Take strain names, for example. A high-functioning professional might feel awkward talking to a doctor about AK-47 or Bubba Kush, but Tweed has rebranded these well-known strains. AK-47 is here called Herringbone, and Bubba Kush is Norfolk. All the strains – more than 20 on offer, with plans to add more – are featured online and in a printed Yield Guide, along with beautiful descriptions and terpene profiles called “terpography.” 

The Tweed plant used to house the Hershey Chocolate Factory, the first outside Pennsylvania and a big employer until it moved south, leaving many in the town out of work. 

The plant was still zoned for industrial and commercial use when Tweed came calling in 2014 with its plan to open a medpot grow-op. The community and politicians were more than welcoming. You can’t help but notice the cop shop directly across the road, continuing the historic and symbiotic relationship between cops and weed.

The sprawling complex consists of eight buildings on some 20 hectares. It’s ground zero of Canada’s booming medpot empire. 

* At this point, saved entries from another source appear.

(** The loop invokes the listeners of the list it was given, in order,
    each with the message, and stops early only when it raises. *)
Lemma dispatch_invocations (d : list (string * Py.value)) :
  forall listeners st st' t r,
    dispatch listeners (Py.VDict d) st = (st', t, r) ->
    exists done rest,
      listeners = done ++ rest
      /\ invocations t = map (fun l => (l, Py.VDict d)) done
      /\ (r = Ok tt -> rest = []).
Proof.
  induction listeners as [|l ls IH]; intros st st' t r; simpl.
  - intros [= <- <- <-]. exists [], []. auto.
  - intros Hrun. apply bind_inv in Hrun
      as [[st1 [t1 [[] [t2 [H1 [H2 ->]]]]]] | [e [H1 ->]]].
    + destruct (IH _ _ _ _ H2) as [done [rest [-> [Hinv Hrest]]]].
      exists (l :: done), rest. repeat split; [|exact Hrest].
      rewrite invocations_app, (run_listener_invocations _ _ _ _ _ _ H1), Hinv.
      reflexivity.
    + exists [l], ls. repeat split; [|discriminate].
      now rewrite (run_listener_invocations _ _ _ _ _ _ H1).
Qed.

(** The collection pass calls no user code and logs nothing. *)
Lemma collect_trace (msg : Py.value) :
  forall keys st st' t r, collect msg keys st = (st', t, r) -> t = [].
Proof.
  induction keys as [|i keys IH]; intros st st' t r; simpl.
  - now intros [= <- <- <-].
  - unfold bind at 1, get. simpl.
    destruct (Py.dict_get i (event_listeners st)) as [items|];
      [|now intros [= <- <- <-]].
    unfold bind at 1, lift.
    destruct (matching_items msg items) as [found|e];
      [|now intros [= <- <- <-]].
    unfold ret at 1. unfold bind at 1.
    destruct (remove_each found items) as [items'|e];
      [|now intros [= <- <- <-]].
    unfold ret at 1. unfold bind at 1, put.
    destruct (collect msg keys _) as [[st2 t2] r2] eqn:Hrest.
    intros [= <- <- <-]. apply IH in Hrest. now subst.
Qed.
Lemma parseCalendarConfig_ok calendarConfig :
  calendar_safe calendarConfig = true →
  parseCalendarConfig calendarConfig = Ret (expected_records calendarConfig).
Proof.
  unfold calendar_safe. intros H. apply andb_prop in H as [Hnn Hsafe].
  apply negb_true_iff, is_null_false in Hnn.
  rewrite (parseCalendarConfig_not_null _ Hnn).
  unfold expected_records, calendar_entries in *.
  destruct (entries_of calendarConfig); try reflexivity.
  apply (parse_entries_ok _ _ [] Hsafe).
Qed.

Lemma parseCalendarConfig_returns_iff calendarConfig :
  returns (parseCalendarConfig calendarConfig) ↔ calendar_safe calendarConfig = true.
Proof.
  split.
  - intros [recs H]. unfold calendar_safe.
    destruct (is_null calendarConfig) eqn:Hnull.
    { apply is_null_true in Hnull. subst. discriminate. }
    simpl. apply is_null_false in Hnull.
    rewrite (parseCalendarConfig_not_null _ Hnull) in H. unfold calendar_entries.
    destruct (entries_of calendarConfig); try reflexivity.
    apply (parse_entries_Ret_safe _ _ _ _ H).
  - intros H. eexists. apply parseCalendarConfig_ok, H.
Qed.

Lemma split_head_app sep d rest :
  Forall (λ c, c ≠ sep) (list_ascii_of_string d) →
  split_head sep (d ++ String sep rest)%string = d.
Proof.
  induction d as [|c d IH]; simpl; intros H.
  - rewrite Ascii.eqb_refl. reflexivity.
  - apply Forall_cons in H as [Hc Hd]. apply Ascii.eqb_neq in Hc.
    rewrite Hc, (IH Hd). reflexivity.
Qed.

Lemma expand_entry_dates entry :
  schedule_date <$> expand_entry entry
  = if has_dates entry then date_part <$> elements (dates_json entry) else [].
Proof.
  unfold expand_entry. destruct (has_dates entry); [|reflexivity].
  rewrite <- list_fmap_compose. reflexivity.
Qed.

Lemma expected_records_dates calendarConfig :
  schedule_date <$> expected_records calendarConfig = listed_dates calendarConfig.
Proof.
  unfold expected_records, listed_dates.
  induction (calendar_entries calendarConfig) as [|entry rest IH]; simpl; [reflexivity|].
  rewrite fmap_app, IH, expand_entry_dates. reflexivity.
Qed.

Lemma record_of_available info dt :
  is_available (record_of info dt) = String.eqb (status (record_of info dt)) "SCHEDULED".
Proof. destruct info as [t []]; reflexivity. Qed.

Lemma expected_records_available calendarConfig :
  Forall (λ r, is_available r = String.eqb (status r) "SCHEDULED")
    (expected_records calendarConfig).
Proof.
  unfold expected_records. apply Forall_flat_map, Forall_forall. intros entry _.
  unfold expand_entry. destruct (has_dates entry); [|constructor].
  apply Forall_fmap, Forall_forall. intros dt _. apply record_of_available.
Qed.

(** C2, as stated, fails: an entry that lists two date-times of the same
    day expands to two records with the same date. *)
Lemma parseCalendarConfig_repeats_date :
  parseCalendarConfig repeated_date_calendar
  = Ret [scheduled "2026-01-05" "8:30 PM"; scheduled "2026-01-05" "8:30 PM"]
  ∧ ¬ NoDup (schedule_date
               <$> [scheduled "2026-01-05" "8:30 PM"; scheduled "2026-01-05" "8:30 PM"]).
Proof.
  split; [reflexivity|]. intros H. apply NoDup_cons in H as [Hnotin _].
  apply Hnotin. simpl. apply list_elem_of_here.
Qed.

(** C2 (amended): every record of a returned list satisfies
    [is_available = (status = SCHEDULED)]; the dates of the records are the
    date portions the calendar lists, in order, so the list holds at most
    one record per date exactly when those date portions are pairwise
    distinct. *)
Theorem parseCalendarConfig_invariant (calendarConfig : json)
    (recs : list ScheduleRecord) :
  parseCalendarConfig calendarConfig = Ret recs →
  Forall (λ r, is_available r = String.eqb (status r) "SCHEDULED") recs
  ∧ schedule_date <$> recs = listed_dates calendarConfig
  ∧ (NoDup (schedule_date <$> recs) ↔ NoDup (listed_dates calendarConfig)).
Proof.
  intros H. apply parseCalendarConfig_sound in H. subst recs.
  split; [apply expected_records_available|].
  rewrite expected_records_dates. split; reflexivity.
Qed.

Tweed and sister company Tweed Farms, a 10-hectare site in Niagara-on-the-Lake that houses a 350,000-square-foot greenhouse operation, are wholly owned subsidiaries of Canopy Growth Corporation, the first licensed producers in Canada to be traded on the TSX Venture Exchange. Canopy recently scored a big win in the weed wars, purchasing long-time Netherlands-based medpot producer Bedrocan. Its “core partners and friends” include Snoop Dogg, who has his own line of cannabis products, Leafs by Snoop, which includes hand-weighed flowers, concentrates and edibles, helped along financially through a partnership with Casa Verde Capital, the L.A.-based venture capital firm started by Snoop last June with $25 million in seed money to fund pot startups. 

Tweed is notable for another reason: its founder and former CEO, Chuck Rifici, is currently the CFO of the Liberal Party of Canada.

My host today is Jordan Sinclair, who strikes me as more policy wonk than hipster. He’s worked his way through some interesting communications gigs before landing at Tweed. 

Sinclair knows his stuff. Before we hit the grow space, we chat for a while in the Tweed lunchroom, where other employees jump in and out of the conversation. Everyone is polite, and there’s lots of eye contact. Team Tweed seems energized. Its website welcomes visitors with a Morning Hi and short features on its growers as well as the latest news in cannabis. As seriously as Tweed takes its marketing, it’s even more on-point with production.

Dressed in a lab coat and scrubs with disposable booties over my Docs, I’m tempted to slide across the shiny floors. I look like an idiot, but it doesn’t matter, because suddenly the most amazing aroma hits me. I’m on terpene overload and, for a moment, I am speechless.

The tour takes me past the mother room, where plants grow under bright lights. Tweed workers flutter around everywhere, wearing lab gear – hair nets, Tyvek suits and safety glasses. 

We meet up with company president Mark Zekulin, who’s also Tweed’s legal counsel. 

Once a senior adviser to former Ontario finance minister Dwight Duncan, Zekulin admits that this was not part of his imagined career path. His resumé included a gig as senior policy manager for the Business and Industry Advisory Committee to the Organization for Economic Co-operation and Development (OECD). But he looks pretty happy to be showing me around this massive weed warehouse where workers are busy trimming product. Some of this is done by machine, but a lot is done by hand. There’s a pervasive feeling of busyness. 

Big copper drums left behind by Hershey are now used for mixing product. A new space has been set up for extraction. Oil is a big deal for licensed producers. Tweed’s line of baked goods mixes was developed to be combined with its oils. Everyone at the plant raves about the cupcakes.

But Sinclair saves a flowering room for last. It’s full of marijuana. The plants are thriving. Workers are only allowed to touch the plants with gloves on. I get really close to stare at the crystals.